Velvet Goldmine (1997)

Velvet Goldmine hits every note of the early-’70s glam rock era it’s based on. It’s hedonistic and gender-bending, a whirlwind of flamboyant, unadulterated debauchery. Based on a fictional, bisexual, Bowie-esque pop star Brian Slade (Ewen MacGregor), who fakes his own death when journalist Arthur Stuart (Christian Bale) attempts to find the reason for his sudden withdrawal from fame, the film depicts rebellious youth culture at the turn of that decade through parties, music journalism and rock shows, as well as the public’s homophobic attitudes. The costumes of feather boas, men in eyeliner and platform boots in a technicolour palette only underscore the freedom and possibilities of the film’s characters and storyline. There’s little wonder costume design legend Sandy Powell won a BAFTA for her work on the film. And while the film is set in the 70s, the costumes’ rock star androgyny was brought back to the fore by 90s artists such as Placebo’s Brian Molko, Pulp’s Jarvis Cocker and Suede’s Brett Anderson. Unsurprisingly, some scenes wouldn’t look out of place in a Britpop music video.

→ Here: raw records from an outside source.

Lemma mark_other flag k k' st w : k' <> k -> cell (mark flag k' st w) k = cell w k.
Proof. intros Hne. destruct st as [[r g]|]; unfold cell; cbn; by rewrite !lookup_insert_ne by done. Qed.

Section Fold.
Context {A : Type} (flag : Z) (key : A -> string) (act : A -> option (option (option Z * option Z)))
  (step : Draft -> A -> Draft).
Hypothesis step_eq : forall w a, step w a = match act a with Some st => mark flag (key a) st w | None => w end.

Lemma fold_other l k : forall w, k ∉ key <$> l -> cell (foldl step w l) k = cell w k.
Proof.
  induction l as [|a l IH]; intros w Hk; [done|]. rewrite fmap_cons in Hk. cbn [foldl].
  rewrite IH by (intros H; apply Hk; by right). rewrite step_eq. destruct (act a); [|done].
  apply mark_other. intros <-. apply Hk. left.
Qed.

(** A loop over distinct keys treats the one element with the key [k]. *)
Lemma fold_at l k todo : NoDup (key <$> l) -> (forall a, a ∈ l -> key a = k -> act a = todo) ->
  (is_Some todo -> k ∈ key <$> l) -> forall w, cell (foldl step w l) k
  = match todo with Some st => mark_cell flag st (cell w k) | None => cell w k end.
Proof.
  induction l as [|a l IH]; intros Hnd Hact Hin w.
  { destruct todo; [|done]. exfalso. by apply (not_elem_of_nil k), Hin. }
  rewrite fmap_cons in Hnd, Hin. apply NoDup_cons in Hnd as [Ha Hnd]. cbn [foldl].
  destruct (base.decide (key a = k)) as [<-|Hne].
  - rewrite fold_other by done. rewrite step_eq, (Hact a) by (done || left).
    destruct todo; [|done]. apply mark_same.
  - rewrite IH.
    + rewrite step_eq. destruct (act a); [|done]. by rewrite mark_other.
    + done.
    + intros b Hb. apply Hact. by right.
    + intros Ht. apply Hin in Ht. apply elem_of_cons in Ht as [->|Ht]; done.
Qed.
End Fold.

Definition no_draft : Draft := {| w_reasons := ∅; w_ranks := ∅; w_grace_starts := ∅ |}.

Lemma add_fixed_cell fixed w k : cell (add_fixed fixed w) k
  = if bool_decide (k ∈ f_instrument_keys fixed) then mark_cell FIXED None (cell w k) else cell w k.
Proof.
  unfold add_fixed.
  rewrite (fold_at FIXED id (fun _ => Some None) _ ltac:(done) _ k
    (if bool_decide (k ∈ f_instrument_keys fixed) then Some None else None)).
  - by case_bool_decide.
  - rewrite list_fmap_id. apply NoDup_elements.
  - intros a Ha [= ->]. rewrite bool_decide_eq_true_2; [done|]. by apply elem_of_elements.
  - case_bool_decide; [|by intros [? ?]]. intros _. rewrite list_fmap_id. by apply elem_of_elements.
Qed.

Lemma add_new_cell catalog policy now w item : NoDup (c_key <$> instruments catalog) ->
  item ∈ instruments catalog ->
  cell (add_new_listings catalog policy now w) (c_key item)
  = if _is_active_new_listing item policy now then mark_cell NEW_LISTING None (cell w (c_key item))
    else cell w (c_key item).
Proof.
  intros Hnd Hin. unfold add_new_listings.
  rewrite (fold_at NEW_LISTING c_key
    (fun i => if _is_active_new_listing i policy now then Some None else None)
    (fun w i => if _is_active_new_listing i policy now then add_reason (c_key i) NEW_LISTING w else w)
    ltac:(intros ? a; cbv beta; by destruct (_is_active_new_listing a policy now)) _ (c_key item)
    (if _is_active_new_listing item policy now then Some None else None)).
  - by destruct (_is_active_new_listing _ _ _).
  - done.
  - intros a Ha Hk. by rewrite (key_inj catalog Hnd a item Ha Hin Hk).
  - intros _. by apply list_elem_of_fmap_2.
Qed.

Lemma add_top_cell ranks w k : cell (add_top ranks w) k
  = match ranks !! k with Some n => mark_cell TOP_N (Some (Some n, None)) (cell w k) | None => cell w k end.
Proof.
  unfold add_top.
  rewrite (fold_at TOP_N fst (fun kr : string * Z => Some (Some (Some kr.2, None))) _ ltac:(done) _ k
    ((fun n => Some (Some n, None)) <$> (ranks !! k))).
  - by destruct (ranks !! k).
  - apply NoDup_fst_map_to_list.
  - intros [k' n] Hin Hk. cbn in Hk. subst k'. apply elem_of_map_to_list in Hin. by rewrite Hin.
  - intros [? H]. destruct (ranks !! k) as [n|] eqn:E; [|done]. apply elem_of_map_to_list in E.
    by apply list_elem_of_fmap_2' with (k, n).
Qed.

Lemma add_grace_cell table ranks policy now previous w k : cell (add_grace table ranks policy now previous w) k
  = match previous !! k with
    | Some old =>
        match grace_start table ranks policy now k old with
        | Some t => mark_cell TOP_N_GRACE (Some (top_n_rank old, Some t)) (cell w k)
        | None => cell w k
        end
    | None => cell w k
    end.
Proof.
  unfold add_grace.
  rewrite (fold_at TOP_N_GRACE fst (fun ke : string * SelectionEntry =>
      (fun t => Some (top_n_rank ke.2, Some t)) <$> grace_start table ranks policy now ke.1 ke.2)
    (fun w ke => match grace_start table ranks policy now ke.1 ke.2 with
                 | Some t => set_rank ke.1 (top_n_rank ke.2) (Some t) (add_reason ke.1 TOP_N_GRACE w)
                 | None => w
                 end)
    ltac:(intros ? a; cbv beta; by destruct (grace_start table ranks policy now a.1 a.2)) _ k
    (old ← previous !! k; (fun t => Some (top_n_rank old, Some t)) <$> grace_start table ranks policy now k old)).
  - destruct (previous !! k) as [old|]; [|done]. cbn. by destruct (grace_start _ _ _ _ _ _).
  - apply NoDup_fst_map_to_list.
  - intros [k' old] Hin Hk. cbn in Hk. subst k'. apply elem_of_map_to_list in Hin. by rewrite Hin.
  - intros [? H]. destruct (previous !! k) as [old|] eqn:E; [|done]. apply elem_of_map_to_list in E.
    by apply list_elem_of_fmap_2' with (k, old).
Qed.

(** ** What is selected *)
Section Select.
Context (catalog : CatalogView) (fixed : ResolvedFixedSelection) (policy : SelectionPolicy)
  (previous : option SelectionState) (now : Z).

Definition previous_entries : gmap string SelectionEntry :=
  match previous with Some p => entries p | None => ∅ end.

(** Whether an instrument that has left the top is kept, and since when it is out. *)
Definition grace_of (item : CatalogInstrument) : option Z :=
  match previous_entries !! c_key item, rank_of catalog policy now item with
  | Some old, None =>
      if is_present item && tradable (inst item) && bool_decide (quote_asset (inst item) ∈ quote_assets policy)
         && (listing_generation item =? listing_generation (instrument old))
      then
        match (if has TOP_N (reasons old) then Some now
               else if has TOP_N_GRACE (reasons old) then top_exit_started_at_ns old else None) with
        | Some t => if (t <=? now) && (now <? t + exit_grace_ns policy) then Some t else None
        | None => None
        end
      else None
  | _, _ => None
  end.

Definition flagged (b : bool) (flag : Z) : Z := if b then flag else 0.

Definition bits (item : CatalogInstrument) : Z :=
  flagged (bool_decide (c_key item ∈ f_instrument_keys fixed)) FIXED
  + flagged (_is_active_new_listing item policy now) NEW_LISTING
  + flagged (present (rank_of catalog policy now item)) TOP_N + flagged (present (grace_of item)) TOP_N_GRACE.

Definition expected (item : CatalogInstrument) : option SelectionEntry :=
  if bits item =? 0 then None
  else Some {|
    instrument := item; reasons := bits item;
    top_n_rank := match rank_of catalog policy now item, grace_of item with
      | Some n, _ => Some n
      | None, Some _ => old ← previous_entries !! c_key item; top_n_rank old
      | None, None => None
      end;
    top_exit_started_at_ns := grace_of item |}.

Lemma expected_instrument item e : expected item = Some e -> instrument e = item.
Proof. unfold expected. destruct (_ =? 0); [done|]. by intros [= <-]. Qed.

Lemma rank_excludes_grace item n : rank_of catalog policy now item = Some n -> grace_of item = None.
Proof. unfold grace_of. intros ->. by destruct (previous_entries !! _). Qed.

(** *** What the arguments have been validated for *)
Definition policy_ok (p : SelectionPolicy) : Prop :=
  0 <= top_n p <= MAX_INT64 /\ 0 <= exit_grace_ns p <= MAX_INT64 /\ config_sha256_ok (policy_id p) = true.
Definition entry_ok (e : SelectionEntry) : Prop :=
  entry_init (instrument e) (reasons e) (top_n_rank e) (top_exit_started_at_ns e) = Ok e.
Definition state_ok (p : SelectionState) : Prop :=
  state_init (s_scope p) (s_catalog_revision p) (s_turnover_revision p) (s_policy_id p) (revision p) (entries p)
    = Ok p /\ map_Forall (fun _ e => entry_ok e) (entries p).
Definition instruments_ok : Prop := Forall (fun i => nonempty (c_key i) = true) (instruments catalog).

Hypothesis Hview : view_ok catalog.
Hypothesis Hinst : instruments_ok.
Hypothesis Hpolicy : policy_ok policy.
Hypothesis Hprevious : match previous with Some p => state_ok p | None => True end.
Hypothesis Hnow : 0 <= now <= MAX_INT64.
Context (table : gmap string CatalogInstrument).
Hypothesis Htable : forall k i, table !! k = Some i <-> i ∈ instruments catalog /\ c_key i = k.

Definition filled : Draft :=
  add_grace table (_rank_top_n catalog policy now) policy now previous_entries
    (add_top (_rank_top_n catalog policy now)
       (add_new_listings catalog policy now (add_fixed fixed no_draft))).

Lemma ranks_eq item : item ∈ instruments catalog ->
  _rank_top_n catalog policy now !! c_key item = rank_of catalog policy now item.
Proof. intros Hi. apply rank_top_n_lookup; [apply Hview|done|apply Hpolicy]. Qed.

Lemma grace_start_eq item old : item ∈ instruments catalog -> previous_entries !! c_key item = Some old ->
  grace_start table (_rank_top_n catalog policy now) policy now (c_key item) old = grace_of item.
Proof.
  intros Hi Ho. unfold grace_start, grace_of. rewrite ranks_eq, Ho by done.
  destruct (rank_of catalog policy now item); [done|]. cbn [present].
  rewrite (proj2 (Htable (c_key item) item)) by done.
  rewrite <- !negb_andb. destruct (_ && _ && _ && _); [|done]. cbn [negb].
  destruct (if has TOP_N _ then _ else _) as [t|]; [|done].
  replace (now - t <? exit_grace_ns policy) with (now <? t + exit_grace_ns policy); [done|].
  destruct (Z.ltb_spec now (t + exit_grace_ns policy)), (Z.ltb_spec (now - t) (exit_grace_ns policy)); lia.
Qed.

(** What the loops leave at the key of an instrument. *)
Lemma filled_cell item : item ∈ instruments catalog ->
  match expected item with
  | None => w_reasons filled !! c_key item = None
  | Some e => w_reasons filled !! c_key item = Some (reasons e)
      /\ mjoin (w_ranks filled !! c_key item) = top_n_rank e
      /\ mjoin (w_grace_starts filled !! c_key item) = top_exit_started_at_ns e
  end.
Proof.
  intros Hi. pose proof (rank_excludes_grace item) as Hex.
  assert (Hcell : cell filled (c_key item)
    = let c := cell no_draft (c_key item) in
      let c := if bool_decide (c_key item ∈ f_instrument_keys fixed) then mark_cell FIXED None c else c in
      let c := if _is_active_new_listing item policy now then mark_cell NEW_LISTING None c else c in
      let c := match rank_of catalog policy now item with
               | Some n => mark_cell TOP_N (Some (Some n, None)) c | None => c end in
      match previous_entries !! c_key item, grace_of item with
      | Some old, Some t => mark_cell TOP_N_GRACE (Some (top_n_rank old, Some t)) c
      | _, _ => c
      end).
  { unfold filled. rewrite add_grace_cell, add_top_cell, add_new_cell, add_fixed_cell by (done || apply Hview).
    rewrite ranks_eq by done. cbv zeta.
    destruct (previous_entries !! c_key item) eqn:Eo; [|done]. by rewrite grace_start_eq. }
  assert (Hold : previous_entries !! c_key item = None -> grace_of item = None).
  { intros E. unfold grace_of. by rewrite E. }
  change (w_reasons filled !! c_key item) with (cell filled (c_key item)).1.
  change (w_ranks filled !! c_key item) with (cell filled (c_key item)).2.1.
  change (w_grace_starts filled !! c_key item) with (cell filled (c_key item)).2.2.
  rewrite Hcell. unfold expected, bits. clear Hcell. cbv zeta. unfold cell, no_draft. cbn [w_reasons w_ranks w_grace_starts].
  rewrite !lookup_empty.
  destruct (rank_of catalog policy now item) as [n|]; [rewrite (Hex n) by done|];
    destruct (previous_entries !! c_key item) as [old|]; try rewrite Hold by done;
    destruct (bool_decide _), (_is_active_new_listing item policy now); try destruct (grace_of item); by cbn.
Qed.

The Velvet Underground (2021)

At Cannes 2021, Haynes premiered The Velvet Underground, a documentary chronicling the rock band some 50 years after their inception in New York. While not technically a feature film and technically doesn’t feature costume design, you can’t deny the grubby style allure of one of the greatest bands ever. Seeing Lou Reed in a cropped leather biker jacket, straight-leg trousers and square black sunglasses in the 60s feels oddly, brilliantly contemporary (see: Celine), while the monochrome turtlenecks and casual suiting of Doug Yule, Sterling Morrison and co. are undeniably chic. And then, of course, there’s Nico, the troubled It Girl and Andy Warhol muse, with her miniskirts, dark eyeliner and uber-cool blunt fringe brushing her eyelashes. Their transgressive look provided a delectable antidote to the flower-power styles of 60s youth – and all with a great big heap of attitude that still inspires runways, Gen Z and cool kids to this day.